## Work request:
A word-for-word transcript of every entry is required.

## Data under study:
(** * Llpc::PatchImageOp — the image-operation patching pass

    A shallow embedding of [src/patch/llpcPatchImageOp.cpp] and the
    properties of its visitor and of [runOnModule].

    The IR is modelled the way the pass sees it: instructions are heap
    objects with an identity (an [InstId] stands for the [Instruction*]),
    kept in a store; a function body is the ordered list of the identities it
    contains; an operand that refers to an instruction's result holds that
    instruction's identity. Failed assertions and failed [cast<>]s are the
    [None] result of the visitor. *)

From Stdlib Require Import ZArith String Ascii Lia Bool.
From stdpp Require Import base option list gmap sets strings.

#[local] Set Warnings "-clear-no-such-hyp".

Open Scope Z_scope.

Module Llpc.

(** ** The IR *)

Abbreviation InstId := positive.

Inductive Ty :=
| VoidTy
| IntTy (bits : N)
| VectorTy (count : N) (elt : Ty)
| OpaqueTy (k : nat).

Definition Int32Ty : Ty := IntTy 32.
Definition Int64Ty : Ty := IntTy 64.
Definition Int32x2Ty : Ty := VectorTy 2 (IntTy 32).

(** A [Value*]: an integer constant (bit width and zero-extended value), the
    result of an instruction, or anything else (argument, global, undef,
    non-integer constant). *)
Inductive Value :=
| ConstantInt (bits : N) (val : Z)
| InstResult (id : InstId)
| OtherValue (k : nat).

(** The instructions the pass reads or creates; [Call None _] is a call with
    no statically known callee, [OtherInst] any other instruction with its
    operand list. *)
Inductive Operation :=
| Call (callee : option string) (args : list Value)
| BitCastInst (v : Value)
| ExtractElementInst (vec idx : Value)
| LShr (lhs rhs : Value)
| OtherInst (ops : list Value).

Record Instruction := { instType : Ty; instOp : Operation }.

Record Module := {
  moduleInsts : gmap InstId Instruction;
  moduleFuncs : list (list InstId)
}.

Record GfxIpVersion := { major : Z; minor : Z; stepping : Z }.

(** The pass object: the module it works on and the calls to erase. *)
Record PatchImageOp := {
  m_pModule : Module;
  m_imageCalls : gset InstId
}.

#[global] Instance Ty_eq_dec : EqDecision Ty.
Proof. solve_decision. Defined.
#[global] Instance Value_eq_dec : EqDecision Value.
Proof. solve_decision. Defined.
#[global] Instance Operation_eq_dec : EqDecision Operation.
Proof. solve_decision. Defined.
#[global] Instance Instruction_eq_dec : EqDecision Instruction.
Proof. solve_decision. Defined.

(** ** Declarations the pass takes from headers outside this file

    [LlpcName::ImageCallPrefix], the bit-fields [OpKind] and [Dim] of
    [ShaderImageCallMetadata] (position and width inside [U32All]) and the
    enumerators compared against them. *)
Class ImageAbi := {
  ImageCallPrefix : string;
  OpKindLsb : Z;
  OpKindBits : Z;
  DimLsb : Z;
  DimBits : Z;
  ImageOpQueryNonLod : Z;
  ImageOpFetch : Z;
  ImageOpRead : Z;
  ImageOpWrite : Z;
  ImageOpAtomicExchange : Z;
  ImageOpAtomicCompareExchange : Z;
  ImageOpAtomicIIncrement : Z;
  ImageOpAtomicIDecrement : Z;
  ImageOpAtomicIAdd : Z;
  ImageOpAtomicISub : Z;
  ImageOpAtomicSMin : Z;
  ImageOpAtomicUMin : Z;
  ImageOpAtomicSMax : Z;
  ImageOpAtomicUMax : Z;
  ImageOpAtomicAnd : Z;
  ImageOpAtomicOr : Z;
  ImageOpAtomicXor : Z;
  DimBuffer : Z
}.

## Solution to the exercise:
(** * Llpc::PatchImageOp — the image-operation patching pass

    A shallow embedding of [src/patch/llpcPatchImageOp.cpp] and the
    properties of its visitor and of [runOnModule].

    The IR is modelled the way the pass sees it: instructions are heap
    objects with an identity (an [InstId] stands for the [Instruction*]),
    kept in a store; a function body is the ordered list of the identities it
    contains; an operand that refers to an instruction's result holds that
    instruction's identity. Failed assertions and failed [cast<>]s are the
    [None] result of the visitor. *)

From Stdlib Require Import ZArith String Ascii Lia Bool.
From stdpp Require Import base option list gmap sets strings.

#[local] Set Warnings "-clear-no-such-hyp".

Open Scope Z_scope.

Module Llpc.

(** ** The IR *)

Abbreviation InstId := positive.

Inductive Ty :=
| VoidTy
| IntTy (bits : N)
| VectorTy (count : N) (elt : Ty)
| OpaqueTy (k : nat).

Definition Int32Ty : Ty := IntTy 32.
Definition Int64Ty : Ty := IntTy 64.
Definition Int32x2Ty : Ty := VectorTy 2 (IntTy 32).

(** A [Value*]: an integer constant (bit width and zero-extended value), the
    result of an instruction, or anything else (argument, global, undef,
    non-integer constant). *)
Inductive Value :=
| ConstantInt (bits : N) (val : Z)
| InstResult (id : InstId)
| OtherValue (k : nat).

(** The instructions the pass reads or creates; [Call None _] is a call with
    no statically known callee, [OtherInst] any other instruction with its
    operand list. *)
Inductive Operation :=
| Call (callee : option string) (args : list Value)
| BitCastInst (v : Value)
| ExtractElementInst (vec idx : Value)
| LShr (lhs rhs : Value)
| OtherInst (ops : list Value).

Record Instruction := { instType : Ty; instOp : Operation }.

Record Module := {
  moduleInsts : gmap InstId Instruction;
  moduleFuncs : list (list InstId)
}.

Record GfxIpVersion := { major : Z; minor : Z; stepping : Z }.

(** The pass object: the module it works on and the calls to erase. *)
Record PatchImageOp := {
  m_pModule : Module;
  m_imageCalls : gset InstId
}.

#[global] Instance Ty_eq_dec : EqDecision Ty.
Proof. solve_decision. Defined.
#[global] Instance Value_eq_dec : EqDecision Value.
Proof. solve_decision. Defined.
#[global] Instance Operation_eq_dec : EqDecision Operation.
Proof. solve_decision. Defined.
#[global] Instance Instruction_eq_dec : EqDecision Instruction.
Proof. solve_decision. Defined.

(** ** Declarations the pass takes from headers outside this file

    [LlpcName::ImageCallPrefix], the bit-fields [OpKind] and [Dim] of
    [ShaderImageCallMetadata] (position and width inside [U32All]) and the
    enumerators compared against them. *)
Class ImageAbi := {
  ImageCallPrefix : string;
  OpKindLsb : Z;
  OpKindBits : Z;
  DimLsb : Z;
  DimBits : Z;
  ImageOpQueryNonLod : Z;
  ImageOpFetch : Z;
  ImageOpRead : Z;
  ImageOpWrite : Z;
  ImageOpAtomicExchange : Z;
  ImageOpAtomicCompareExchange : Z;
  ImageOpAtomicIIncrement : Z;
  ImageOpAtomicIDecrement : Z;
  ImageOpAtomicIAdd : Z;
  ImageOpAtomicISub : Z;
  ImageOpAtomicSMin : Z;
  ImageOpAtomicUMin : Z;
  ImageOpAtomicSMax : Z;
  ImageOpAtomicUMax : Z;
  ImageOpAtomicAnd : Z;
  ImageOpAtomicOr : Z;
  ImageOpAtomicXor : Z;
  DimBuffer : Z
}.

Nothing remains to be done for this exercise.